[llvm-dev] Suboptimal code generated by clang+llc in quite a common scenario (?)

Previous Topic Next Topic
 
classic Classic list List threaded Threaded
10 messages Options
Reply | Threaded
Open this post in threaded view
|

[llvm-dev] Suboptimal code generated by clang+llc in quite a common scenario (?)

Rajesh S R via llvm-dev
I found a something that I quite not understand when compiling a common piece of code using the -Os flags. 
I found it while testing my own backend but then I got deeper and found that at least the x86 is affected as well. This is the referred code:

char pp[3];
char *scscx = pp;
int tst( char i, char j, char k )
{
  scscx[0] = i;
  scscx[1] = j; 
  scscx[2] = k;
  return 0;
}

The above gets compiled for the x86 architecture like this:

; Function Attrs: nofree norecurse nounwind optsize uwtable
define i32 @tst(i8 signext %i, i8 signext %j, i8 signext %k) local_unnamed_addr #1 {
entry:
  %0 = load i8*, i8** @scscx, align 8, !tbaa !11
  store i8 %i, i8* %0, align 1, !tbaa !13
  %1 = load i8*, i8** @scscx, align 8, !tbaa !11
  %arrayidx1 = getelementptr inbounds i8, i8* %1, i64 1
  store i8 %j, i8* %arrayidx1, align 1, !tbaa !13
  %2 = load i8*, i8** @scscx, align 8, !tbaa !11
  %arrayidx2 = getelementptr inbounds i8, i8* %2, i64 2
  store i8 %k, i8* %arrayidx2, align 1, !tbaa !13
  ret i32 0
}

According to that, the variable ‘scscx’ is loaded three times despite it’s never modified.

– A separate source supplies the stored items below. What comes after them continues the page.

(** C3.  Whatever the input, both versions of [parseTranscript] return at
    least one segment: when the sentence pattern finds no match the whole
    input becomes the only chunk; the empty input yields the single segment
    with empty text running from 0 to 3; and no request makes either route
    answer with its could-not-parse error. *)
Theorem parseTranscript_never_empty (content : jsstring) :
  Upload.parseTranscript content <> []
  /\ Webhook.parseTranscript content <> []
  /\ (match_sentences content = None ->
      plain_segments content = layout (Fin 0) [content])
  /\ Upload.parseTranscript [] = [mkSegment (Fin 0) (Fin 3) [] (Fin 0)]
  /\ Webhook.parseTranscript [] = [mkSegment (Fin 0) (Fin 3) [] (Fin 0)]
  /\ (forall analyze request status,
        Upload.POST analyze request <> Failure status upload_unparsable)
  /\ (forall analyze body status,
        Webhook.POST analyze body <> Failure status webhook_unparsable).
Proof.
  split; [apply upload_parse_nonempty|].
  split; [apply webhook_parse_nonempty|].
  split; [intros H; unfold plain_segments; now rewrite H|].
  split; [reflexivity|].
  split; [reflexivity|].
  split; [apply upload_never_unparsable | apply webhook_never_unparsable].
Qed.

Lemma parseTranscript_never_empty_witness :
  match_sentences (js "no terminator here") = None
  /\ plain_segments (js "no terminator here")
     = layout (Fin 0) [js "no terminator here"]
  /\ Upload.parseTranscript (js "no terminator here") <> [].
Proof.
  assert (Hnone : match_sentences (js "no terminator here") = None)
    by (vm_compute; reflexivity).
  destruct (parseTranscript_never_empty (js "no terminator here"))
    as [Hup [_ [Hplain _]]].
  split; [exact Hnone|]. split; [exact (Hplain Hnone) | exact Hup].
Defined.

(** ** What a well-formed request is answered with *)

Lemma upload_POST_valid analyze content url thr :
  truthy url = true ->
  Upload.POST analyze (Upload.mkForm (Some content) (Some url) thr) =
  let threshold := parseFloat (string_of_field thr) in
  let segments := Upload.parseTranscript content in
  let kept := analyzeSentiment analyze segments threshold in
  let average :=
    ndiv (totalScore_of segments) (of_nat (List.length segments)) in
  Success
    (Upload.mkBody true url threshold (List.length segments)
       (List.length kept) average kept (build_ffmpegCommand url kept)
       (Upload.mkN8nData kept url threshold
          (Upload.mkStatistics (List.length segments) (List.length kept)
             average))).
Proof.
  intros Hurl. unfold Upload.POST. simpl. rewrite Hurl. simpl.
  now rewrite upload_parse_length.
Qed.

Lemma webhook_POST_valid analyze transcript transcriptContent content url thr :
  truthy url = true ->
  (if Webhook.falsy transcriptContent then transcript else transcriptContent)
  = Some content ->
  truthy content = true ->
  Webhook.POST analyze
    (Webhook.mkJson transcript transcriptContent (Some url) thr) =
  let threshold := match thr with Some t => t | None => Fin 0 end in
  let segments := Webhook.parseTranscript content in
  let kept := analyzeSentiment analyze segments threshold in
  let average :=
    ndiv (totalScore_of segments) (of_nat (List.length segments)) in
  Success
    (Webhook.mkBody true url threshold (List.length segments)
       (List.length kept) average kept (build_ffmpegCommand url kept)
       (List.map
          (fun seg =>
             Webhook.mkCutPoint (start seg) (end_ seg)
               (nsub (end_ seg) (start seg)))
          kept)
       (Webhook.mkStatistics (List.length segments) (List.length kept)
          average
          (nmul (ndiv (of_nat (List.length kept))
                      (of_nat (List.length segments)))
                (Fin 100)))).
Proof.
  intros Hurl Hsel Hcontent. unfold Webhook.POST. simpl. rewrite Hurl. simpl.
  rewrite Hsel, Hcontent. simpl.
  now rewrite webhook_parse_length.
Qed.

(** ** The average is taken over the unscored segments *)

Lemma layout_unscored t l : Forall unscored (layout t l).
Proof.
  revert t. induction l as [|x l IH]; intros t; simpl; constructor.
  - reflexivity.
  - apply IH.
Qed.

Lemma srt_unscored content : Forall unscored (srt_segments content).
Proof.
  apply Forall_forall. intros seg Hin. unfold srt_segments in Hin.
  apply in_map_iff in Hin. destruct Hin as [m [<- _]]. reflexivity.
Qed.

Lemma in_mapi_from (A B : Type) (f : A -> nat -> B) l i y :
  In y (mapi_from f i l) -> exists x j, In x l /\ y = f x j.
Proof.
  revert i. induction l as [|x l IH]; intros i; simpl; [tauto|].
  intros [<-|Hin].
  - exists x, i. auto.
  - destruct (IH _ Hin) as [x' [j [Hx ->]]]. exists x', j. auto.
Qed.

Lemma bracket_unscored content :
  Forall unscored (Upload.bracket_segments content).
Proof.
  apply Forall_forall. intros seg Hin. unfold Upload.bracket_segments in Hin.
  apply in_concat in Hin. destruct Hin as [l [Hl Hseg]].
  apply in_mapi_from in Hl. destruct Hl as [line [i [_ ->]]].
  destruct (bracket_match line) as [[[[h m] s] t]|]; simpl in Hseg.
  - destruct Hseg as [<-|[]]. reflexivity.
  - contradiction.
Qed.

The resulting assembly code is this:

.globl _tst
_tst:
.cfi_startproc
pushl %ebp
.cfi_def_cfa_offset 8
.cfi_offset %ebp, -8
movl %esp, %ebp
.cfi_def_cfa_register %ebp
pushl %esi
.cfi_offset %esi, -12
movb 16(%ebp), %al
movb 12(%ebp), %cl
movb 8(%ebp), %dl
movl _scscx, %esi
movb %dl, (%esi)
movl _scscx, %edx
movb %cl, 1(%edx)
movl _scscx, %ecx
movb %al, 2(%ecx)
xorl %eax, %eax
popl %esi
popl %ebp
retl
.cfi_endproc

.comm _pp,3,0
.section __DATA,__data
.globl _scscx
.p2align 3
_scscx:
.long _pp


Again, the _scscx is loaded three times instead of reusing a register, which is suboptimal.

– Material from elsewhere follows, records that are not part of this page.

Lemma verify_not_found :
  list_find (has_reference reference) (payments w) = None →
  verifyPayment gw user reference w =
    (Returned (next {| message := "Payment not found"; statusCode := 404 |}), w).
Proof. intros H. async_unfold. by rewrite H. Qed.

Context (i : nat) (payment : Payment.t)
        (Hfound : list_find (has_reference reference) (payments w)
                  = Some (i, payment)).

Lemma verify_not_owner :
  Payment.user payment ≠ u_id user →
  verifyPayment gw user reference w =
    (Returned (next {| message := "Not authorized to verify this payment";
                       statusCode := 403 |}), w).
Proof.
  intros H. async_unfold. rewrite Hfound. by rewrite bool_decide_eq_true_2.
Qed.

Context (Howner : Payment.user payment = u_id user).

Lemma verify_already_verified :
  Payment.status payment = success →
  verifyPayment gw user reference w =
    (Returned (json 200 (verified_body "Payment already verified" payment)), w).
Proof.
  intros H. async_unfold. rewrite Hfound.
  rewrite bool_decide_eq_false_2 by (by intros []).
  by rewrite bool_decide_eq_true_2.
Qed.

Context (Hopen : Payment.status payment ≠ success).

Local Ltac reach_gateway Hg :=
  async_unfold; rewrite Hfound;
  rewrite bool_decide_eq_false_2 by (by intros []);
  rewrite bool_decide_eq_false_2 by done;
  simpl; rewrite Hg; simpl.

Lemma verify_gateway_rejects msg :
  transaction_verify gw reference = Rejected msg →
  verifyPayment gw user reference w =
    (Threw (Error ("Payment verification failed: " +:+ msg)),
     emit (Logged error ("Paystack verification error: " +:+ msg))
       (emit (GatewayVerify reference) w)).
Proof. intros Hg. by reach_gateway Hg. Qed.

Lemma verify_gateway_no_data r :
  transaction_verify gw reference = Resolved r →
  vr_data r = None →
  ∃ e l, verifyPayment gw user reference w =
    (Threw e, emit (Logged error l) (emit (GatewayVerify reference) w)).
Proof. intros Hg Hd. reach_gateway Hg. rewrite Hd. simpl. by eexists _, _. Qed.

Context (r : VerifyResponse) (d : ChargeData)
        (Hgw : transaction_verify gw reference = Resolved r)
        (Hdata : vr_data r = Some d).

Let heard : World :=
  emit (Logged info ("Payment verified: " +:+ reference +:+ " - Status: "
                     +:+ cd_status d))
    (emit (GatewayVerify reference) w).

Lemma verify_gateway_refuses :
  vr_status r = false →
  verifyPayment gw user reference w =
    (Returned (next {| message := "Payment verification failed";
                       statusCode := 500 |}), heard).
Proof. intros Hs. reach_gateway Hgw. rewrite Hdata. simpl. by rewrite Hs. Qed.

Context (Hstatus : vr_status r = true).

(** The verdict is not a success: the payment is marked [failed]. *)
Lemma verify_marks_failed :
  cd_status d ≠ "success" →
  verifyPayment gw user reference w =
    ((Payment_save i (assign_charge failed (Payment.paidAt payment) d payment);;
      mret (json 200
        (verified_body "Payment failed"
           (assign_charge failed (Payment.paidAt payment) d payment)))) heard).
Proof.
  intros Hv. reach_gateway Hgw. rewrite Hdata. simpl. rewrite Hstatus. simpl.
  rewrite Hdata. by rewrite bool_decide_eq_false_2.
Qed.

(** The verdict is a success: the order, if there is one, is written first,
    then the payment. *)
Lemma verify_marks_success :
  cd_status d = "success" →
  verifyPayment gw user reference w =
    ((match orders w !! Payment.order payment with
      | Some order => Order_save (mark_paid reference d order)
      | None => mret ()
      end;;
      Payment_save i
        (assign_charge success (Some (new_Date (cd_paid_at d))) d payment);;
      mret (json 200
        (verified_body "Payment success"
           (assign_charge success (Some (new_Date (cd_paid_at d))) d
              payment)))) heard).
Proof.
  intros Hv. reach_gateway Hgw. rewrite Hdata. simpl. rewrite Hstatus. simpl.
  rewrite Hdata, bool_decide_eq_true_2 by done. simpl.
  by destruct (orders w !! Payment.order payment).
Qed.

End VerifyEquations.

(** ** handleWebhook and its helpers, branch by branch *)

Lemma find_lookup (reference : string) (ledger : list Payment.t) i p :
  list_find (has_reference reference) ledger = Some (i, p) →
  ledger !! i = Some p ∧ Payment.reference p = reference.
Proof. intros H. by apply list_find_Some in H as (? & ? & _). Qed.

(** Writing back a document with the reference it had keeps every lookup by
    reference where it was. *)
Lemma find_insert (reference : string) (ledger : list Payment.t) j p q :
  ledger !! j = Some p →
  Payment.reference q = Payment.reference p →
  list_find (has_reference reference) (<[j := q]> ledger)
  = (λ '(i, x), (i, if decide (i = j) then q else x))
      <$> list_find (has_reference reference) ledger.
Proof.
  intros Hj Href.
  destruct (list_find (has_reference reference) ledger) as [[i x]|] eqn:Hf;
    simpl.
  - apply list_find_Some in Hf as (Hi & Hx & Hbefore).
    apply list_find_Some. destruct (decide (i = j)) as [->|Hne].
    + simplify_eq. split_and!.
      * apply list_lookup_insert_eq. by eapply lookup_lt_Some.
      * unfold has_reference in *. congruence.
      * intros k y Hk Hlt. rewrite list_lookup_insert_ne in Hk by lia. eauto.
    + split_and!.
      * by rewrite list_lookup_insert_ne.
      * done.
      * intros k y Hk Hlt. destruct (decide (k = j)) as [->|].
        -- rewrite list_lookup_insert_eq in Hk by (by eapply lookup_lt_Some).
           simplify_eq. unfold has_reference. rewrite Href.
           by apply (Hbefore j p).
        -- rewrite list_lookup_insert_ne in Hk by done. eauto.
  - apply list_find_None. rewrite list_find_None in Hf.
    rewrite Forall_lookup in Hf |- *. intros k y Hk.
    destruct (decide (k = j)) as [->|].
    + rewrite list_lookup_insert_eq in Hk by (by eapply lookup_lt_Some).
      simplify_eq. unfold has_reference. rewrite Href. by apply (Hf j p).
    + rewrite list_lookup_insert_ne in Hk by done. eauto.
Qed.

NOW, if I replace the original code by this:

int pp[3];
int *scscx = pp;
int tst( int i, int j, int k )
{
  scscx[0] = i;
  scscx[1] = j; 
  scscx[2] = k;
  return 0;
}

I get the following:


; Function Attrs: nofree norecurse nounwind optsize uwtable
define i32 @tst(i32 %i, i32 %j, i32 %k) local_unnamed_addr #1 {
entry:
  %0 = load i32*, i32** @scscx, align 8, !tbaa !11
  store i32 %i, i32* %0, align 4, !tbaa !13
  %arrayidx1 = getelementptr inbounds i32, i32* %0, i64 1
  store i32 %j, i32* %arrayidx1, align 4, !tbaa !13
  %arrayidx2 = getelementptr inbounds i32, i32* %0, i64 2
  store i32 %k, i32* %arrayidx2, align 4, !tbaa !13
  ret i32 0
}


.globl _tst
_tst:
.cfi_startproc
pushl %ebp
.cfi_def_cfa_offset 8
.cfi_offset %ebp, -8
movl %esp, %ebp
.cfi_def_cfa_register %ebp
pushl %esi
.cfi_offset %esi, -12
movl 16(%ebp), %eax
movl 12(%ebp), %ecx
movl 8(%ebp), %edx
movl _scscx, %esi
movl %edx, (%esi)
movl %ecx, 4(%esi)
movl %eax, 8(%esi)
xorl %eax, %eax
popl %esi
popl %ebp
retl
.cfi_endproc

.comm _pp,12,2
.section __DATA,__data
.globl _scscx
.p2align 3
_scscx:
.long _pp


In this case the compiler optimises the load of _scscx into a register and reuses its value instead of loading the variable multiple times. This results in a cleaner and more optimal code, specially when compared with the first case.

I would like to understand why this happens, and whether there’s a way (or workaround) to improve it?

Should I file a bug report for that?

Thanks.

Joan









_______________________________________________
LLVM Developers mailing list
[hidden email]
https://lists.llvm.org/cgi-bin/mailman/listinfo/llvm-dev
Reply | Threaded
Open this post in threaded view
|

Re: [llvm-dev] Suboptimal code generated by clang+llc in quite a common scenario (?)

Rajesh S R via llvm-dev
Hi,

char* scscx is an universal pointer and may point to anything,
including itself. That is, scscx might point to itself:

scscx = (char*)&scscx;

such that

scscx[0] = ...

changes the address scscx point to. A pointer to (int*) in contrast is
only allowed to point to integers in memory, it is not an universal
pointer. In particular, when accessing it the compiler can assume that
it is not aliasing with something that is of type char*.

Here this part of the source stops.